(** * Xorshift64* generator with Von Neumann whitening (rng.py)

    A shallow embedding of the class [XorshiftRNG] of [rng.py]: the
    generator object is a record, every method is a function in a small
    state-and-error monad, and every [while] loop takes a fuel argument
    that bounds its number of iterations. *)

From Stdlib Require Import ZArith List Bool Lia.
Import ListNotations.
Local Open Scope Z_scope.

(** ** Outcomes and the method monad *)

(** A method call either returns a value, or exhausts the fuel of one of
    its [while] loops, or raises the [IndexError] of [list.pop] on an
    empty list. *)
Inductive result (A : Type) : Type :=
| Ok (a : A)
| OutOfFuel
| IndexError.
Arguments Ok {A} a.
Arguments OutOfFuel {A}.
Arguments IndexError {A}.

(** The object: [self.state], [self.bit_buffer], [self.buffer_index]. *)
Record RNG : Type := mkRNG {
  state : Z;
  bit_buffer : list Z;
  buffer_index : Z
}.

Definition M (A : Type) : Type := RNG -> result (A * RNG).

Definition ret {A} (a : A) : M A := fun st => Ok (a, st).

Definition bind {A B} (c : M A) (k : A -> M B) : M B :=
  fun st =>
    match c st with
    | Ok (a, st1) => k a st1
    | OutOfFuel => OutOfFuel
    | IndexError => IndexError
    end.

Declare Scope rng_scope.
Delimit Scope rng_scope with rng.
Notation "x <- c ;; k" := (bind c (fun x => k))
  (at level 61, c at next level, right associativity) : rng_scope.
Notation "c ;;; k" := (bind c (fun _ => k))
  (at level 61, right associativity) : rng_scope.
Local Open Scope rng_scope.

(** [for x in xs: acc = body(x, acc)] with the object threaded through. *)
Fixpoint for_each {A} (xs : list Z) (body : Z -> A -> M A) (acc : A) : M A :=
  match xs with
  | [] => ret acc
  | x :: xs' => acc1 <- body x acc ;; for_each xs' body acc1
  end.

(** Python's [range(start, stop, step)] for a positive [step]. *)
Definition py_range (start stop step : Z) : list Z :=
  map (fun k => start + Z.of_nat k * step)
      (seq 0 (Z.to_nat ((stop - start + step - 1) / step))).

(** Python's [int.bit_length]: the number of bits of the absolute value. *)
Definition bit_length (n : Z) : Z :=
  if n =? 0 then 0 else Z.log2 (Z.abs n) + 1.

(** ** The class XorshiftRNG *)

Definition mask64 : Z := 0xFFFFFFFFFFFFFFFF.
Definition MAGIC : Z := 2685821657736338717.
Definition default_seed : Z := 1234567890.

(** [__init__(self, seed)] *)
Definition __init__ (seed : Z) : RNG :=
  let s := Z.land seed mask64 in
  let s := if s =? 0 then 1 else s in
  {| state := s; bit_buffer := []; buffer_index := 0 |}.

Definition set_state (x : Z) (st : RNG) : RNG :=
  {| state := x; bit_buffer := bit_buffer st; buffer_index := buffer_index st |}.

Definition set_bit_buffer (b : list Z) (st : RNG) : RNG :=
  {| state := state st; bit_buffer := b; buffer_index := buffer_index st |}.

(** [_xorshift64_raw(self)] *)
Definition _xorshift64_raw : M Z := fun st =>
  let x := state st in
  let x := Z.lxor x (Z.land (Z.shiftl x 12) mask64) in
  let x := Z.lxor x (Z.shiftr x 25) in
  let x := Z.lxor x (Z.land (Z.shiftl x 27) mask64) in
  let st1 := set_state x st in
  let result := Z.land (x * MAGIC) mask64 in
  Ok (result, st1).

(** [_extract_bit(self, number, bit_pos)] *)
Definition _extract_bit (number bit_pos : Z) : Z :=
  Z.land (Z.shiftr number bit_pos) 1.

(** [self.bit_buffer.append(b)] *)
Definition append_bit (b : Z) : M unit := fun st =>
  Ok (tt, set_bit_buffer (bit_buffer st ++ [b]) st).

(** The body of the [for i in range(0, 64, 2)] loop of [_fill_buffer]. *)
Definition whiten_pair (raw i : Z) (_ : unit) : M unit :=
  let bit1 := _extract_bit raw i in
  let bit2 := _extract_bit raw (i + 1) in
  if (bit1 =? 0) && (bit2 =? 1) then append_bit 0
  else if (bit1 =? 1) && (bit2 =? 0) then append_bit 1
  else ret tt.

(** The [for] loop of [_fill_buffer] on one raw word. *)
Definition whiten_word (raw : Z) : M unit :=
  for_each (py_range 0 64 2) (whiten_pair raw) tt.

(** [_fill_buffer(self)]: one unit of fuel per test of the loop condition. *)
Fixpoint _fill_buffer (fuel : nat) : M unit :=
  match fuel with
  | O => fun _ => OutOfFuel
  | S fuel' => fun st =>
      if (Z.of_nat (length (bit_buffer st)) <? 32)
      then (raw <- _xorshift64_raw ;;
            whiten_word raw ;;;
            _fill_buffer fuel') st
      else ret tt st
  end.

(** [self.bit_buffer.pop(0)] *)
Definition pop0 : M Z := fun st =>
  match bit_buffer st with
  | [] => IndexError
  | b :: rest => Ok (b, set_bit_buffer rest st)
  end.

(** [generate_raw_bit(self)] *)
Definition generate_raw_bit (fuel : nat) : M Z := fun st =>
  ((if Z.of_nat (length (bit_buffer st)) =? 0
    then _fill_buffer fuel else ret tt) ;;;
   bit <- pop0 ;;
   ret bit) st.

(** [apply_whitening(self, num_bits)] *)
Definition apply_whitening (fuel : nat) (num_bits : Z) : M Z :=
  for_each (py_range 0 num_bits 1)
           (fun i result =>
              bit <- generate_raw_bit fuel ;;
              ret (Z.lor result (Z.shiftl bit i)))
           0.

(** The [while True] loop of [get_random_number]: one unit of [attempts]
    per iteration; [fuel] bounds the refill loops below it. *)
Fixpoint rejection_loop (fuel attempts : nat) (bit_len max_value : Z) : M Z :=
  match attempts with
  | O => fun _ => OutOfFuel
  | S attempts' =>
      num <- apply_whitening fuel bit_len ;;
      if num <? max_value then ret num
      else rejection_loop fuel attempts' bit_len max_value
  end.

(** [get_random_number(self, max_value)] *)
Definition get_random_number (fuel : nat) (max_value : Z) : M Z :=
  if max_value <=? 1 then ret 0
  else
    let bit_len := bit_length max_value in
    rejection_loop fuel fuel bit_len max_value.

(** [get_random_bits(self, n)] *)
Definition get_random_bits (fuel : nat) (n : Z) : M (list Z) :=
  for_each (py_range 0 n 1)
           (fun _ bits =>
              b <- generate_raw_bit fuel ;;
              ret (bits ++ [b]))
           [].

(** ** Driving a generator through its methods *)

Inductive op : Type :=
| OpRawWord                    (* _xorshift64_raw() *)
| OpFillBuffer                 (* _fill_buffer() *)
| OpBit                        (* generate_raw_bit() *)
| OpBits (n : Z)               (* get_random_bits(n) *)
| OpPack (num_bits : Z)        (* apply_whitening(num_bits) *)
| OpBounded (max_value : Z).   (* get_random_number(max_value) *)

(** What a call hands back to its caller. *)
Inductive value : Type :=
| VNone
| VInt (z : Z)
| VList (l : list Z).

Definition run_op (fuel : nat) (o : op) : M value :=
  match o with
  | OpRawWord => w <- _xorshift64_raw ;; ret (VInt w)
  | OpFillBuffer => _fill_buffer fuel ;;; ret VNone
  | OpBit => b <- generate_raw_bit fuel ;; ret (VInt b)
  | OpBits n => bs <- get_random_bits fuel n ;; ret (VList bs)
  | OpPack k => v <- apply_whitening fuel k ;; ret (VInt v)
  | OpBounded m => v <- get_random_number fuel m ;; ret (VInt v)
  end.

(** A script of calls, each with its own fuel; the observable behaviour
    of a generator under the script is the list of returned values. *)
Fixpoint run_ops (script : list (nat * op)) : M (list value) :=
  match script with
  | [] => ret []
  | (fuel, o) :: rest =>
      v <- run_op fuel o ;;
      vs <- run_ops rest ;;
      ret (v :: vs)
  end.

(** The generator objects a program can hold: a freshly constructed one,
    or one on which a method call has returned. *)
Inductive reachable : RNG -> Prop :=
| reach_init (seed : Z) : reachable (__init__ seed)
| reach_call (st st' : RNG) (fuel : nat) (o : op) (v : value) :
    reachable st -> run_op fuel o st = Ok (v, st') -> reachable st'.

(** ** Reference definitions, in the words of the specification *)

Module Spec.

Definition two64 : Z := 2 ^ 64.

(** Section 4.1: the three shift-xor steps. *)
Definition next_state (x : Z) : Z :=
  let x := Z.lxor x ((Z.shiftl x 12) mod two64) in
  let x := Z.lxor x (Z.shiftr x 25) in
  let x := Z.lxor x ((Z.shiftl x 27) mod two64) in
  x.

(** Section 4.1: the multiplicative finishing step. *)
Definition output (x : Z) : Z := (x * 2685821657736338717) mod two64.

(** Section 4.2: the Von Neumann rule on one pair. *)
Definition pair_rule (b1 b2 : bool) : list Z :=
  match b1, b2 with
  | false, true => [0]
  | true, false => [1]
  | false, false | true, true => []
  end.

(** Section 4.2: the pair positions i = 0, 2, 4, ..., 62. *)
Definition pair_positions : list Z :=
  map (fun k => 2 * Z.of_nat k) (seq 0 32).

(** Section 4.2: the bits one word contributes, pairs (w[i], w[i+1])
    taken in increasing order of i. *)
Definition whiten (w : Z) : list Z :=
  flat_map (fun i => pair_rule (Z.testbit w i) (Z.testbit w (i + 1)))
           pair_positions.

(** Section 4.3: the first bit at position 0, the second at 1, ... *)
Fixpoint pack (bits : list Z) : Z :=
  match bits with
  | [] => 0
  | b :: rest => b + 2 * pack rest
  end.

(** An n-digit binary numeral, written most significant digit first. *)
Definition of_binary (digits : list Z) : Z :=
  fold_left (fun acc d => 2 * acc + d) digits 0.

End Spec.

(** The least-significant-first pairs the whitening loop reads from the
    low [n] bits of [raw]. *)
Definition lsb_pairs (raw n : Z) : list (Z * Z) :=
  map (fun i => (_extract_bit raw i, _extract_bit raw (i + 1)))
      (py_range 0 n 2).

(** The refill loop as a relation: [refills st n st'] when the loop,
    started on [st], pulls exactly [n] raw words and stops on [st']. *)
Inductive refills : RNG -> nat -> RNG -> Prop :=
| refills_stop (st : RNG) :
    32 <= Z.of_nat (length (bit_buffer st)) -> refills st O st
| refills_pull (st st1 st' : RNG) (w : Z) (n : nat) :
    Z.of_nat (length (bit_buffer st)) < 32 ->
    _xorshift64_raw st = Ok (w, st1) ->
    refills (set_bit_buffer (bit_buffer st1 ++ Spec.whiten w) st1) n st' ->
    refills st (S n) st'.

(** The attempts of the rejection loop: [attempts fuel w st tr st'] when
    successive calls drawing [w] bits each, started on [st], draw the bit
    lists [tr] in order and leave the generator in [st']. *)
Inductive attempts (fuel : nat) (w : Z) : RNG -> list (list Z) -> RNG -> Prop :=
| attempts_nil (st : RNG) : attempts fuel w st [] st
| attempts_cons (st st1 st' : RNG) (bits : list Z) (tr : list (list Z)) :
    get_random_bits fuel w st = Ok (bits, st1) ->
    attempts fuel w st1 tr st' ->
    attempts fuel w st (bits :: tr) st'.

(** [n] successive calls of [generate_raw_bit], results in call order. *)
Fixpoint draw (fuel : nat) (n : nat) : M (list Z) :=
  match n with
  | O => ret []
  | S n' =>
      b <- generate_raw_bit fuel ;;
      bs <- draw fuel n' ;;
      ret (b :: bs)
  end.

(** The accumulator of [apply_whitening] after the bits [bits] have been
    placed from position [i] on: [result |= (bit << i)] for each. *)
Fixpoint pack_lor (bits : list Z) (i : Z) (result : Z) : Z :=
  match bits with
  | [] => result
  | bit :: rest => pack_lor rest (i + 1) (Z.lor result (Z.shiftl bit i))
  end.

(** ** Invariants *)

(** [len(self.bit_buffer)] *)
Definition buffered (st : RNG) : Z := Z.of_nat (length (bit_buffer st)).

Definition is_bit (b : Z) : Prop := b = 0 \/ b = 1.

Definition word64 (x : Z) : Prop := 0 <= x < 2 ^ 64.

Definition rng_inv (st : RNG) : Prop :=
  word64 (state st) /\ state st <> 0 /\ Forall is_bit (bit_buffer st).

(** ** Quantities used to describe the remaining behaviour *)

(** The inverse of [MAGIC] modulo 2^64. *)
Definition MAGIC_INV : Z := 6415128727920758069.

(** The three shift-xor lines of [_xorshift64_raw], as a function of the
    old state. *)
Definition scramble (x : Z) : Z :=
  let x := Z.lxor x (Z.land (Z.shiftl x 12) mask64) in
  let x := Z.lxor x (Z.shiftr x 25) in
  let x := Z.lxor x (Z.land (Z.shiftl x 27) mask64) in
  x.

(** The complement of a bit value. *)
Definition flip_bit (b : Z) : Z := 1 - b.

....................

Problem to solve »
Above are the entries. Quote exactly the lines from the one bearing "(fun _ bits =>" through the one bearing "(** ** Reference".

Answer for the task »
           (fun _ bits =>
              b <- generate_raw_bit fuel ;;
              ret (bits ++ [b]))
           [].

(** ** Driving a generator through its methods *)

Inductive op : Type :=
| OpRawWord                    (* _xorshift64_raw() *)
| OpFillBuffer                 (* _fill_buffer() *)
| OpBit                        (* generate_raw_bit() *)
| OpBits (n : Z)               (* get_random_bits(n) *)
| OpPack (num_bits : Z)        (* apply_whitening(num_bits) *)
| OpBounded (max_value : Z).   (* get_random_number(max_value) *)

(** What a call hands back to its caller. *)
Inductive value : Type :=
| VNone
| VInt (z : Z)
| VList (l : list Z).

Definition run_op (fuel : nat) (o : op) : M value :=
  match o with
  | OpRawWord => w <- _xorshift64_raw ;; ret (VInt w)
  | OpFillBuffer => _fill_buffer fuel ;;; ret VNone
  | OpBit => b <- generate_raw_bit fuel ;; ret (VInt b)
  | OpBits n => bs <- get_random_bits fuel n ;; ret (VList bs)
  | OpPack k => v <- apply_whitening fuel k ;; ret (VInt v)
  | OpBounded m => v <- get_random_number fuel m ;; ret (VInt v)
  end.

(** A script of calls, each with its own fuel; the observable behaviour
    of a generator under the script is the list of returned values. *)
Fixpoint run_ops (script : list (nat * op)) : M (list value) :=
  match script with
  | [] => ret []
  | (fuel, o) :: rest =>
      v <- run_op fuel o ;;
      vs <- run_ops rest ;;
      ret (v :: vs)
  end.

(** The generator objects a program can hold: a freshly constructed one,
    or one on which a method call has returned. *)
Inductive reachable : RNG -> Prop :=
| reach_init (seed : Z) : reachable (__init__ seed)
| reach_call (st st' : RNG) (fuel : nat) (o : op) (v : value) :
    reachable st -> run_op fuel o st = Ok (v, st') -> reachable st'.

(** ** Reference definitions, in the words of the specification *)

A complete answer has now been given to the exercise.